Design and Property Analysis of an Ultra-Low Range Pirani Vacuum Gauge for Rocket-sounding

Near-space atmospheric models play a crucial role in the advancement of hypersonic weapons. Current atmospheric models calculate air pressure using altitude back-calculation, but this method often falls short of providing the accuracy required for enhancing aircraft performance. This paper introduces an ultra-low pressure sensor based on Pirani's principle for in-situ sounding rockets. The sensor is constructed on a silicon substrate and employs gold wires as the sensing element, featuring an initial resistance of 1100 Ω. It uses a photosensitive polyimide (PSPI) as the micro-hot plate material, which has an area of 1 mm x 1 mm.
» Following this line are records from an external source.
(* ===== verification/SystemThm.v ===== *)
(** The request path as one program: the server thread of
    app/src/hup_server.c over a transport, the packet layer of
    lib/hu/hupacket.c inside it, and the commands of app/src/main.c and
    lib/hu/huflash.c as the handlers it dispatches to.  The theorem at the end
    composes the properties of the four: a peer's requests are answered once
    each, in their order, with responses that the packet layer of the peer
    receives. *)

From S2P Require Import Prelude Ascii85 HuPacket HuPacketProof HuPacketThm HuPacketProps HuFlash HuFlashReplies Server ServerThm AppMain.

(** ** The composed program *)

(** The calls of the server thread and of the handlers that run on it. *)
Inductive syscall := s_recv (size : Z) | s_app (c : hcall) | s_flash (c : fcall).
(** What a call returned, and the bytes it stored. *)
Record sysans := Sysans { sval : Z; sbytes : list Z }.
Local Abbreviation thread := (stp syscall sysans hup_handle).
Local Abbreviation trace := (list (syscall * sysans)).

(** Handlers on the server's thread. The static [last_size] of huflash.c only
    decides about a log message: a flash handler runs from any value of it. *)
Definition on_thread (m : stp hcall Z hup_handle unit) : thread unit := fun h => via s_app sval (m h).
Definition to_fans (r : sysans) : fans := Fans (sval r) (hd 0 (sbytes r)).
Definition flash_on_thread (m : stp fcall fans hup_handle Z) : thread unit := fun h => via s_flash to_fans ((m;; mret tt) h).
Definition thread_send (data : list Z) : thread Z := r ← ask (s_app (h_send data)); mret (sval r).

(** What a trace handed to [h->send]. *)
Definition payload (c : syscall) : option (list Z) :=
  match c with s_app (h_send data) | s_flash (Send data) => Some data | _ => None end.
Definition sent (tr : trace) : list (list Z) := omap (fun e => payload (fst e)) tr.
Definition app_sent (tr : list (hcall * Z)) : list (list Z) := omap (fun e => payload (s_app (fst e))) tr.

(** The calls to the flash map and the bootloader return C integers. *)
Definition sys_int (e : syscall * sysans) : Prop := match fst e with s_flash _ => int32 (sval (snd e)) | _ => True end.

#[export] Instance sys_int_dec e : Decision (sys_int e).
Proof. unfold sys_int, int32. destruct (fst e); apply _. Defined.

Lemma sent_app t1 t2 : sent (t1 ++ t2) = sent t1 ++ sent t2.
Proof. apply omap_app. Qed.

Lemma app_part tr tr' : part_of s_app sval tr tr' -> sent tr' = app_sent tr.
Proof.
  induction 1 as [|[c r] [c' r'] tr tr' [Ec _] _ IH]; [done|]. cbn [fst snd] in Ec. subst c'. unfold sent, app_sent in *.
  cbn. by rewrite IH.
Qed.

Lemma flash_part tr tr' : part_of s_flash to_fans tr tr' ->
  sent tr' = HuFlashThm.sent tr /\ (Forall sys_int tr' -> Forall (fun '(c, r) => int_answer c r) tr) /\
  (forall c r, (c, r) ∈ tr -> exists r', (s_flash c, r') ∈ tr' /\ sval r' = ret r).
Proof.
  induction 1 as [|[c r] [c' r'] tr tr' [Ec Er] _ (IH1 & IH2 & IH3)]; [split_and!; try done; by intros c r H%elem_of_nil|].
  cbn [fst snd] in Ec, Er. subst c' r. split_and!.
  - unfold sent, HuFlashThm.sent in *. cbn. rewrite IH1. by destruct c.
  - intros Hall. apply Forall_cons in Hall as [Hi Hall]. constructor; [exact Hi | by apply IH2].
  - intros c' r [[= -> ->] | Hin]%elem_of_cons; [exists r'; split; [by left | done]|].
    destruct (IH3 _ _ Hin) as (r'' & Hin' & E). exists r''. split; [by right | done].
Qed.

Section System.
Context (crc16 : list Z -> Z) (itoa : Z -> Z -> option (list Z)) `{!TextSpec crc16 itoa}.

(** ** What a handler promises the packet layer *)

(** The records a command is answered with, given its arguments, and what the
    calls of its handler tell about the status it reports. *)
Record service := Service { reply : list (list Z) -> list (list Z); honest : trace -> Z -> Prop }.

(** On a received packet the handler completes, having sent one response made
    of a status and the records. *)
Class Serves (m : thread unit) (s : service) : Prop :=
  serves i cmd q args h : parsed i cmd q args h -> Forall (Forall plain) args -> Forall (Forall plain) (reply s args) ->
    len (header i cmd q) + len (records RECORD_MARK (reply s args)) + 24 < RECV_BUFFER_SIZE ->
    outcomes (m h) (fun tr out => Forall sys_int tr ->
      exists rc h0 bytes h', int32 rc /\ used_tx h h0 /\ respond crc16 itoa rc (reply s args) h0 = Ok (bytes, h') /\
        out = Ok (tt, h') /\ sent tr = [bytes] /\ honest s tr rc).
(* ===== verification/ThreadThm.v ===== *)
(** Theorems on app/micropython/mpthreadport.c: whatever the threads do, no
    two living threads run on the same stack, and the stacks come back. *)

From S2P Require Import Prelude Py Thread.

(** ** The kernel *)

Section Kernel.
(** The main thread, the thread that runs the operation, and the threads
    already listed: the kernel does not hand out one of their addresses. *)
Context (main cur : Z) (listed : list Z).

(** [live] maps the living threads of the pool to the stack they run on. *)
Implicit Types live : gmap Z Z.

Definition kok live (c : thcall) (r : answer) : Prop :=
  match c with
  | k_current_get => aret r = cur
  | k_thread_foreach =>
      (forall t, is_Some (live !! t) -> t ∈ aout r) /\
      (forall t, t ∈ aout r -> t ∈ listed -> t = main \/ is_Some (live !! t))
  | k_thread_create _ _ _ _ => aret r ∉ listed
  | _ => True
  end.
Definition keffect live (c : thcall) (r : answer) : gmap Z Z :=
  match c with
  | k_thread_create k _ _ _ => if aret r =? 0 then live else <[aret r := k]> live
  | k_thread_abort t => delete t live
  | _ => live
  end.

(** A run against the kernel; any thread may end at any moment. *)
Inductive kruns {A} : gmap Z Z -> prog thcall answer A -> gmap Z Z -> res A -> Prop :=
  | kruns_ret live a : kruns live (Ret a) live (Ok a)
  | kruns_halt live s : kruns live (Halt s) live (Stop s)
  | kruns_exit live t p live' out : kruns (delete t live) p live' out -> kruns live p live' out
  | kruns_call live c k r live' out :
      kok live c r -> kruns (keffect live c r) (k r) live' out -> kruns live (Call c k) live' out.

(** ** Weakest preconditions against the kernel *)

Fixpoint kwp {A} (p : prog thcall answer A) (Q : A -> gmap Z Z -> Prop) live : Prop :=
  match p with
  | Ret a => forall live', live' ⊆ live -> Q a live'
  | Halt _ => False
  | Call c k => forall live' r, live' ⊆ live -> kok live' c r -> kwp (k r) Q (keffect live' c r)
  end.

Lemma kwp_shrink {A} (p : prog thcall answer A) Q live live' : live' ⊆ live -> kwp p Q live -> kwp p Q live'.
Proof.
  destruct p; cbn; [|done|]; intros Hs H; [intros l Hl | intros l r Hl]; apply H; by etrans.
Qed.

Lemma kwp_sound {A} (p : prog thcall answer A) Q live live' out :
  kwp p Q live -> kruns live p live' out -> exists a, out = Ok a /\ Q a live'.
Proof.
  intros Hw Hr. induction Hr as [live a | live s | live t p live' out Hr IH | live c k r live' out Hk Hr IH].
  - exists a. split; [done|]. by apply Hw.
  - done.
  - apply IH. eapply kwp_shrink; [|exact Hw]. apply delete_subseteq.
  - apply IH. by apply Hw.
Qed.

Lemma kwp_mono {A} (p : prog thcall answer A) (Q Q' : A -> gmap Z Z -> Prop) live :
  (forall a l, Q a l -> Q' a l) -> kwp p Q live -> kwp p Q' live.
Proof.
  intros HQ. revert live. induction p as [a | s | c k IH]; intros live; cbn; [auto | done|].
  intros H l r Hl Hr. apply IH. by apply H.
Qed.

Lemma kwp_bind {A B} (m : stp thcall answer threads A) (f : A -> stp thcall answer threads B) s Q live :
  kwp (m s) (fun x l => kwp (f (fst x) (snd x)) Q l) live -> kwp ((m ≫= f) s) Q live.
Proof.
  unfold mbind, stp_bind. generalize (m s) as p. intros p. revert live.
  induction p as [[a s'] | e | c k IH]; intros live; cbn; [|done|].
  - intros H. by apply H.
  - intros H l r Hl Hr. apply IH. by apply H.
Qed.

Lemma kwp_assoc {A B D} (m : stp thcall answer threads A) (f : A -> stp thcall answer threads B)
    (g : B -> stp thcall answer threads D) s Q live :
  kwp ((m ≫= (fun a => f a ≫= g)) s) Q live -> kwp (((m ≫= f) ≫= g) s) Q live.
Proof.
  unfold mbind, stp_bind. generalize (m s) as p. intros p. revert live.
  induction p as [[a s'] | e | c k IH]; intros live; cbn; [done | done|].
  intros H l r Hl Hr. apply IH. by apply H.
Qed.

Lemma kwp_lift {A B} (m : stm threads A) (f : A -> stp thcall answer threads B) s a s' Q live :
  m s = Ok (a, s') -> kwp (f a s') Q live -> kwp ((lift m ≫= f) s) Q live.
Proof. intros E H. unfold mbind, stp_bind, lift. by rewrite E. Qed.

(** Code that leaves the lists alone and starts no thread. *)
Definition quiet {A} (m : stp thcall answer threads A) : Prop :=
  forall s (Q : A * threads -> gmap Z Z -> Prop) live,
    (forall a live', live' ⊆ live -> Q (a, s) live') -> kwp (m s) Q live.

Lemma quiet_ret {A} (a : A) : quiet (mret a).
Proof. intros s Q live H l Hl. by apply H. Qed.

Lemma quiet_bind {A B} (m : stp thcall answer threads A) (f : A -> stp thcall answer threads B) :
  quiet m -> (forall a, quiet (f a)) -> quiet (m ≫= f).
Proof.
  intros Hm Hf s Q live H. apply kwp_bind, Hm. intros a l Hl. cbn. apply Hf. intros b l' Hl'. apply H. by etrans.
Qed.

Lemma kwp_quiet {A B} (m : stp thcall answer threads A) (f : A -> stp thcall answer threads B) s Q live :
  quiet m -> (forall a live', live' ⊆ live -> kwp (f a s) Q live') -> kwp ((m ≫= f) s) Q live.
Proof. intros Hm H. apply kwp_bind, Hm. exact H. Qed.

Definition inert (c : thcall) : Prop :=
  match c with k_thread_create _ _ _ _ => False | _ => True end.

Lemma inert_shrinks c live r : inert c -> keffect live c r ⊆ live.
Proof. destruct c; try done. intros _. apply delete_subseteq. Qed.

Lemma quiet_kernel c : inert c -> quiet (kernel c).
Proof.
  intros Hc s Q live H l r Hl Hr l' Hl'. apply H. etrans; [exact Hl'|]. etrans; [by apply inert_shrinks | done].
Qed.
End Kernel.

Create HintDb quiet discriminated.
#[export] Hint Resolve quiet_ret quiet_kernel : quiet.
#[export] Hint Extern 1 (inert _) => exact I : quiet.
#[export] Hint Extern 1 (quiet _ _ _ (_ ≫= _)) => apply quiet_bind; [|intros ?] : quiet.
#[export] Hint Extern 1 (quiet _ _ _ (if _ then _ else _)) => case_match : quiet.
Ltac quiet_tac := eauto 20 with quiet nocore.

Section Quiet.
Context (main cur : Z) (listed : list Z) (thread_mutex : Z).

Lemma quiet_lock m w : quiet main cur listed (mp_thread_mutex_lock m w).
Proof. unfold mp_thread_mutex_lock. quiet_tac. Qed.
Lemma quiet_unlock m : quiet main cur listed (mp_thread_mutex_unlock m).
Proof. unfold mp_thread_mutex_unlock. quiet_tac. Qed.
#[local] Hint Resolve quiet_lock quiet_unlock : quiet.

Lemma quiet_roots l : quiet main cur listed (collect_roots l).
Proof. induction l as [|th l IH]; cbn [collect_roots]; quiet_tac. Qed.
End Quiet.
#[export] Hint Resolve quiet_lock quiet_unlock quiet_roots : quiet.

(** ** The pool of stacks *)

(** The marked slots are those of the listed threads, each used once. *)
Definition pool (ks : list Z) (slots : list bool) : Prop :=
  NoDup ks /\ Forall (fun k => 0 <= k) ks /\ length slots = MP_THREAD_MAXIMUM_USER_THREADS /\
  forall i, slots !! i = Some true <-> Z.of_nat i ∈ ks.

Lemma pool_slot ks slots k : pool ks slots -> k ∈ ks -> 0 <= k < 4 /\ slots !! Z.to_nat k = Some true.
Proof.
  intros (_ & Hp & Hl & H) Hk. rewrite Forall_forall in Hp. specialize (Hp k Hk).
  assert (E : slots !! Z.to_nat k = Some true) by (apply H; by rewrite Z2Nat.id).
  split; [|done]. apply lookup_lt_Some in E. rewrite Hl in E. unfold MP_THREAD_MAXIMUM_USER_THREADS in E. lia.
Qed.

Lemma pool_size ks slots : pool ks slots -> len ks <= 4.
Proof.
  intros Hp. pose proof Hp as (Hn & _). unfold len.
  cut (length ks <= length (seqZ 0 4))%nat; [rewrite length_seqZ; lia|].
  apply submseteq_length, NoDup_submseteq; [done|]. intros k Hk. destruct (pool_slot ks slots k Hp Hk) as [Hk4 _].
  apply elem_of_seqZ. lia.
Qed.

Lemma wr_pool ks slots k v : pool ks slots -> 0 <= k < 4 -> wr slots k v = Ok (<[Z.to_nat k := v]> slots).
Proof. intros (_ & _ & Hl & _) Hk. apply wr_ok. unfold len. rewrite Hl. unfold MP_THREAD_MAXIMUM_USER_THREADS. lia. Qed.

Lemma pool_free ks1 k ks2 slots : pool (ks1 ++ k :: ks2) slots -> pool (ks1 ++ ks2) (<[Z.to_nat k := false]> slots).
Proof.
  intros Hp. destruct (pool_slot _ _ k Hp) as [Hk _]; [by set_solver|].
  destruct Hp as (Hn & Hp & Hl & H). split_and!.
  - eapply sublist_NoDup; [exact Hn|]. apply sublist_app; [done | by apply sublist_cons].
  - rewrite Forall_app in *. destruct Hp as [? Hp]. by apply Forall_cons in Hp as [_ ?].
  - by rewrite length_insert.
  - intros i. rewrite NoDup_app, NoDup_cons in Hn. destruct Hn as (_ & Hn & Hk2 & _).
    destruct (decide (i = Z.to_nat k)) as [->|Hne].
    + rewrite list_lookup_insert_eq by (rewrite Hl; unfold MP_THREAD_MAXIMUM_USER_THREADS; lia). rewrite Z2Nat.id by lia. split; [done|].
      rewrite elem_of_app. intros [Hi|Hi]; [|done]. destruct (Hn k Hi). by left.
    + rewrite list_lookup_insert_ne by done. rewrite H, !elem_of_app, elem_of_cons. split; [|tauto].
      intros [?|[?|?]]; [tauto | lia | tauto].
Qed.

Lemma find_slot_spec i slots :
  find_slot i slots = -1 \/ exists n, find_slot i slots = i + Z.of_nat n /\ slots !! n = Some false.
Proof.
  revert i. induction slots as [|[] slots IH]; intros i; cbn [find_slot negb]; [by left| |].
  - destruct (IH (i + 1)) as [->|(n & -> & E)]; [by left|]. right. exists (S n). split; [lia | done].
  - right. exists 0%nat. split; [lia | done].
Qed.

Lemma pool_take ks slots k :
  pool ks slots -> find_slot 0 slots = k -> 0 <= k -> (k ∉ ks) /\ 0 <= k < 4 /\ pool (k :: ks) (<[Z.to_nat k := true]> slots).
Proof.
  intros Hp Hf Hk. destruct (find_slot_spec 0 slots) as [E|(n & E & En)]; [lia|].
  assert (k = Z.of_nat n) as -> by lia. destruct Hp as (Hn & Hpos & Hl & H).
  assert (Hnot : Z.of_nat n ∉ ks) by (rewrite <- H, En; discriminate).
  assert (Hn4 : (n < 4)%nat) by (apply lookup_lt_Some in En; rewrite Hl in En; exact En).
  split; [done|]. split; [lia|]. rewrite Nat2Z.id. split_and!.
  - by constructor.
  - constructor; [lia | done].
  - by rewrite length_insert.
  - intros i. destruct (decide (i = n)) as [->|Hne].
    + rewrite list_lookup_insert_eq by (rewrite Hl; exact Hn4). rewrite elem_of_cons. tauto.
    + rewrite list_lookup_insert_ne by done. rewrite H, elem_of_cons. split; [tauto|]. intros [?|?]; [lia | done].
Qed.

(** ** The list of threads *)

Definition finished (th : mp_thread_t) : bool := bool_decide (status th = MP_THREAD_STATUS_FINISHED).
Definition gone (th : mp_thread_t) : bool := finished th && (alive th =? 0).

(** What each loop leaves, for a caller [cur]. *)
Fixpoint marked (cur : Z) (st : mp_thread_status_t) (l : list mp_thread_t) : list mp_thread_t :=
  match l with
  | [] => []
  | th :: next => if id th =? cur then set_status st th :: next else th :: marked cur st next
  end.
Definition aborted (cur : Z) (th : mp_thread_t) : mp_thread_t :=
  if negb (id th =? cur) && negb (finished th) then set_status MP_THREAD_STATUS_FINISHED th else th.
Definition seen (known : list Z) (th : mp_thread_t) : mp_thread_t :=
  if bool_decide (id th ∈ known) then set_alive 1 th else th.
Definition kept (l : list mp_thread_t) : list mp_thread_t := filter (fun th => gone th = false) l.

Lemma id_aborted cur th : id (aborted cur th) = id th.
Proof. unfold aborted. by case_test. Qed.

Lemma iterate_all known s :
  fold_left (fun s z => mp_thread_iterate_threads_cb z s) known s = set_thread (map (seen known) (thread s)) s.
Proof.
  revert s. induction known as [|z known IH]; intros s; cbn [fold_left].
  - destruct s as [l c k]. unfold set_thread. cbn. f_equal. symmetry. rewrite <- (map_id l) at 2. by apply map_ext.
  - rewrite IH. unfold mp_thread_iterate_threads_cb, set_thread. cbn. f_equal. rewrite map_map. apply map_ext.
    intros th. unfold seen. destruct (id th =? z) eqn:E; zify_bool.
    + rewrite (bool_decide_eq_true_2 (id th ∈ z :: known)) by (rewrite E; left). cbn [id set_alive]. by case_bool_decide.
    + destruct (decide (id th ∈ known)).
      * rewrite !bool_decide_eq_true_2; [done | by right | done].
      * rewrite !bool_decide_eq_false_2; [done | | done]. rewrite elem_of_cons. tauto.
Qed.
To meet the environmental requirements under high overload conditions, an aluminum film is integrated into the structure to improve its resistance to such overloads. Additionally, this paper conducts an analysis of the thermal conductivity model to enhance the structural integrity and performance of the Pirani vacuum sensor. Finally, This paper presents a comprehensive model correlating physical dimensions with detection performance and performs an analysis of thermal stress utilizing simulation software. Additionally, it includes an examination of electromagnetic coupling and thermal field effects on the designed Pirani vacuum sensor. During the rocket launch for deploying a probe sensor for sounding, the sensor experiences a longitudinal overload of 200g. Finite element analysis indicates that the stress exerted on the sensor is 3.2 MPa, significantly lower than the PSPI/Al composite film's Young's modulus. The simulation results indicate that the sensor measurement range can reach 0.037-3634Pa. When the measuring range is 0.1 to 100 Pa, the sensitivity reaches 136.7/log(P). And for a measuring range of 100 to 1000 Pa, the sensitivity is 24.9/log(P). The sensor’s sensitivity, range, and stress characteristics are adequate to meet the requirements for rocket sounding. This sensor offers a valuable approach for full-altitude in-situ detection of atmospheric pressure during rocket sounding, contributing to the establishment of accurate near-space atmospheric models in our country.